▸ Your goal
Quote exactly and only this range of lines in the data below: the line that holds "intros Hl Hh" to the line that holds "destruct (free_dynamic_ok h2", both included.

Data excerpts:
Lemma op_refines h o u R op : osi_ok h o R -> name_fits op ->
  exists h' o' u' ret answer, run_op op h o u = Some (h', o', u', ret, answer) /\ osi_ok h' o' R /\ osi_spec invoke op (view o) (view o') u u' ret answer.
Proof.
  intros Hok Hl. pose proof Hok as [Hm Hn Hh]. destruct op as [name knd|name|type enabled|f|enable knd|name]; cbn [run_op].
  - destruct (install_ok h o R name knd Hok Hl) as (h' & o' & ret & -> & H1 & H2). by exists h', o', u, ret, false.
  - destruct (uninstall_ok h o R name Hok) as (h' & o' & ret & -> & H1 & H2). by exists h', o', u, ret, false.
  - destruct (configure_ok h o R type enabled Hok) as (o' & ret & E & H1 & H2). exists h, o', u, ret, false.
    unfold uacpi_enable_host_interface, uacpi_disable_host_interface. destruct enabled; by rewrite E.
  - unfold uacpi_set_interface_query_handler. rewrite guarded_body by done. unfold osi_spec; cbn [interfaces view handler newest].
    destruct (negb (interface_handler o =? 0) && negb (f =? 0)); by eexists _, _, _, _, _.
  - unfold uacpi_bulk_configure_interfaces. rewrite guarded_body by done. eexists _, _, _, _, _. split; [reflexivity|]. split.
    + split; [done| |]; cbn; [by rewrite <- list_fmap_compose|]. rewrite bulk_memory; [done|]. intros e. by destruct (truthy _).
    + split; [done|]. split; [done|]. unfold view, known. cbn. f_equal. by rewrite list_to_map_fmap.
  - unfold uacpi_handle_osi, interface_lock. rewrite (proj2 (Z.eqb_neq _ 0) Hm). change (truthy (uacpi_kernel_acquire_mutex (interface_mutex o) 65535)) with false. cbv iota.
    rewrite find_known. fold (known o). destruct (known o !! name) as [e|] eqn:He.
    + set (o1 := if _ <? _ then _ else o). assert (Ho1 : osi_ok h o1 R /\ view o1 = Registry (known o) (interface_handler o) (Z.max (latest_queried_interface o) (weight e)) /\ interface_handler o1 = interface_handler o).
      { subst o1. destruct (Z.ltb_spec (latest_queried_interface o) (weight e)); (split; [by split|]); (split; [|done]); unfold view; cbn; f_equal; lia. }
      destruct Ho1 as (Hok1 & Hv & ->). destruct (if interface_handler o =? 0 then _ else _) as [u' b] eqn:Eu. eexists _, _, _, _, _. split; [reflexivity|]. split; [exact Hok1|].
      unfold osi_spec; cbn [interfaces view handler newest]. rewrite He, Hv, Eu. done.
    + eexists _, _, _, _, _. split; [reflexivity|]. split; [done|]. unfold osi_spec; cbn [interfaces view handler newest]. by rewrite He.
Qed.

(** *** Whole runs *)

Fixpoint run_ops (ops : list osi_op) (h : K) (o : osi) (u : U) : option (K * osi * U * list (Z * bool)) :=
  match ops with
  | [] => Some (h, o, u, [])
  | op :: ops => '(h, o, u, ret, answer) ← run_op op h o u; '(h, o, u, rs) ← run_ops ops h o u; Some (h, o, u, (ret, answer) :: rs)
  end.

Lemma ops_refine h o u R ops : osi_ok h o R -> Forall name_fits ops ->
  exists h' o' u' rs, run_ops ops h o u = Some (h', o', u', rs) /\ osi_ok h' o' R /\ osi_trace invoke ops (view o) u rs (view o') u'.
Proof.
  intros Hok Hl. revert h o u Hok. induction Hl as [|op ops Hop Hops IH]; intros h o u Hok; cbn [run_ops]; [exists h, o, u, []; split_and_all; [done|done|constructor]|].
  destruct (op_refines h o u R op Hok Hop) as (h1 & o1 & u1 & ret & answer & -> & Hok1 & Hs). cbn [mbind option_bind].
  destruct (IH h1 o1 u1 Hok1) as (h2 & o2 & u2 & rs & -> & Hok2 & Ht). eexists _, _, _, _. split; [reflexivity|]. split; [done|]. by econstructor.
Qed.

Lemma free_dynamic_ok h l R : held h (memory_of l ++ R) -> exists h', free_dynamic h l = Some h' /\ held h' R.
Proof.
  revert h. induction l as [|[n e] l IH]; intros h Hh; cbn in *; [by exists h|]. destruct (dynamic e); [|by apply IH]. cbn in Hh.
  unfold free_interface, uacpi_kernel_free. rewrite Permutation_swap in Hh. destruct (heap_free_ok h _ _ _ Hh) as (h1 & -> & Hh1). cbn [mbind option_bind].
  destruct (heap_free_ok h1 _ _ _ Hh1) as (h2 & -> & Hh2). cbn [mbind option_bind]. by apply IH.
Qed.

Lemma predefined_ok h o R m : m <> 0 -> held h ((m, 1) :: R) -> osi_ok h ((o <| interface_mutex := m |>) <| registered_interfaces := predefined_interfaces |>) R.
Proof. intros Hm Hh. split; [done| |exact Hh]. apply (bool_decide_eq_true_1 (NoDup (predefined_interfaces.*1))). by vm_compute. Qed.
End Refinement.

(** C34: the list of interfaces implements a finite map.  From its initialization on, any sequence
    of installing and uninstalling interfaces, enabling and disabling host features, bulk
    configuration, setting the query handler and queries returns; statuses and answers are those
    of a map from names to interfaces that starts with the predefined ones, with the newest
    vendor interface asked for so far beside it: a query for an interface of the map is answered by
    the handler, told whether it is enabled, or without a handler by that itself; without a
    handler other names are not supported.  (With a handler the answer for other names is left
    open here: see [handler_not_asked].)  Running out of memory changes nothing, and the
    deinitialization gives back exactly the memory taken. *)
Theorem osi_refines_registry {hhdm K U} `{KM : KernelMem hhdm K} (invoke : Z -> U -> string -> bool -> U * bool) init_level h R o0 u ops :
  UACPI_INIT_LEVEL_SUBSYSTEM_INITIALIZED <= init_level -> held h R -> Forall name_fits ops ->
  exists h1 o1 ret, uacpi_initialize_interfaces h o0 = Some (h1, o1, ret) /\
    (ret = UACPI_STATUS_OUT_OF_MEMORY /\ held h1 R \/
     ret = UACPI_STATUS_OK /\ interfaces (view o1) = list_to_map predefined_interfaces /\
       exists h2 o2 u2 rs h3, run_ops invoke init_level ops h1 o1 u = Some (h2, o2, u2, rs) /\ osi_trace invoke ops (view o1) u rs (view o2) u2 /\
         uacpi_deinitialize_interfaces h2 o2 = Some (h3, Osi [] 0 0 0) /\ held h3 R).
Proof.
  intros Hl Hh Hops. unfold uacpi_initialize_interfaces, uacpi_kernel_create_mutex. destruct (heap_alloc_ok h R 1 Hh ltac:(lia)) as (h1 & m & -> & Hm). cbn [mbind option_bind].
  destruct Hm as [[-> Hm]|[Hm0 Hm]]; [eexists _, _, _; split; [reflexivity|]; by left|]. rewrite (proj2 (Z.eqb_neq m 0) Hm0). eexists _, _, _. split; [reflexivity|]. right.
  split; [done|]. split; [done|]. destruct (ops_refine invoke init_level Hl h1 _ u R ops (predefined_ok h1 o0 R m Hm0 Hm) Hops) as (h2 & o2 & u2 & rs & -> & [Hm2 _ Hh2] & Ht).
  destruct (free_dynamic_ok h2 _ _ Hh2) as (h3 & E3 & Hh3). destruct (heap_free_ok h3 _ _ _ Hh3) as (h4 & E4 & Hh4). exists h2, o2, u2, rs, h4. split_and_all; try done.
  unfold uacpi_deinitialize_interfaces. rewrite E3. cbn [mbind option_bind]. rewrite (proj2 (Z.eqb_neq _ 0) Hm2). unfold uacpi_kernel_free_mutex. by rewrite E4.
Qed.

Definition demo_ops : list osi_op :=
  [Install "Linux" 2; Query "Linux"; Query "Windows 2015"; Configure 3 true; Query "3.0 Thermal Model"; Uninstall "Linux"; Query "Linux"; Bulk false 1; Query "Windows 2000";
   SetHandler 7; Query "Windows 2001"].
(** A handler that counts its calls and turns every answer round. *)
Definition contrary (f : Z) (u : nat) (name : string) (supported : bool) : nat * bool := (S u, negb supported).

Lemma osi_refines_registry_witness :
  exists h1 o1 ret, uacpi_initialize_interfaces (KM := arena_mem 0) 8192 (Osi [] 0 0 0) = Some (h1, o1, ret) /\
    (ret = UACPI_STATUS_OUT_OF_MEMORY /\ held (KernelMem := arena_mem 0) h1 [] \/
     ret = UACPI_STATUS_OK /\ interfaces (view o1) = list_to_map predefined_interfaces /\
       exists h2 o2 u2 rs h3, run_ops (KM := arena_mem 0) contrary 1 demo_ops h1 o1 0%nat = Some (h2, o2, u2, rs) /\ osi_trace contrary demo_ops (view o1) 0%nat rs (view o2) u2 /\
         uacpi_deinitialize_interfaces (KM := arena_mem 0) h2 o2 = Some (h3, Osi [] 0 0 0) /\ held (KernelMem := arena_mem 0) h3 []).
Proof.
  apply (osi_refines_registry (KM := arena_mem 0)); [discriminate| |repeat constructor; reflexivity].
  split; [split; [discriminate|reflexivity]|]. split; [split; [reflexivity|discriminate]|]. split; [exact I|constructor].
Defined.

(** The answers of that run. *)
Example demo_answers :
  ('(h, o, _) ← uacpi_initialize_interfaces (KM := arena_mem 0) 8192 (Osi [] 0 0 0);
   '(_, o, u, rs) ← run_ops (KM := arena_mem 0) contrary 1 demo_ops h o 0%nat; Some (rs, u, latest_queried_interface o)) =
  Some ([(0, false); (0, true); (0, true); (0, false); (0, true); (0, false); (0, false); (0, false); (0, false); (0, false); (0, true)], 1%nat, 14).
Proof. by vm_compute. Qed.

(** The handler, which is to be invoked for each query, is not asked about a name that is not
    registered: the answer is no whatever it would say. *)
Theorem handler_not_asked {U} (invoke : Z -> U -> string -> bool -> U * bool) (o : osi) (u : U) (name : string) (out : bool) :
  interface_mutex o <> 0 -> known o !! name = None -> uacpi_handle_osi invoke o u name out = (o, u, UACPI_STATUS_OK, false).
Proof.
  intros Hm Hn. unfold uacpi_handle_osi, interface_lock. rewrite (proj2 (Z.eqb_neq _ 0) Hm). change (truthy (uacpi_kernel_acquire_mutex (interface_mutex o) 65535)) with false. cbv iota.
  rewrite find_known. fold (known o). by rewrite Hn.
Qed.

▸ Solution to this problem
  intros Hl Hh Hops. unfold uacpi_initialize_interfaces, uacpi_kernel_create_mutex. destruct (heap_alloc_ok h R 1 Hh ltac:(lia)) as (h1 & m & -> & Hm). cbn [mbind option_bind].
  destruct Hm as [[-> Hm]|[Hm0 Hm]]; [eexists _, _, _; split; [reflexivity|]; by left|]. rewrite (proj2 (Z.eqb_neq m 0) Hm0). eexists _, _, _. split; [reflexivity|]. right.
  split; [done|]. split; [done|]. destruct (ops_refine invoke init_level Hl h1 _ u R ops (predefined_ok h1 o0 R m Hm0 Hm) Hops) as (h2 & o2 & u2 & rs & -> & [Hm2 _ Hh2] & Ht).
  destruct (free_dynamic_ok h2 _ _ Hh2) as (h3 & E3 & Hh3). destruct (heap_free_ok h3 _ _ _ Hh3) as (h4 & E4 & Hh4). exists h2, o2, u2, rs, h4. split_and_all; try done.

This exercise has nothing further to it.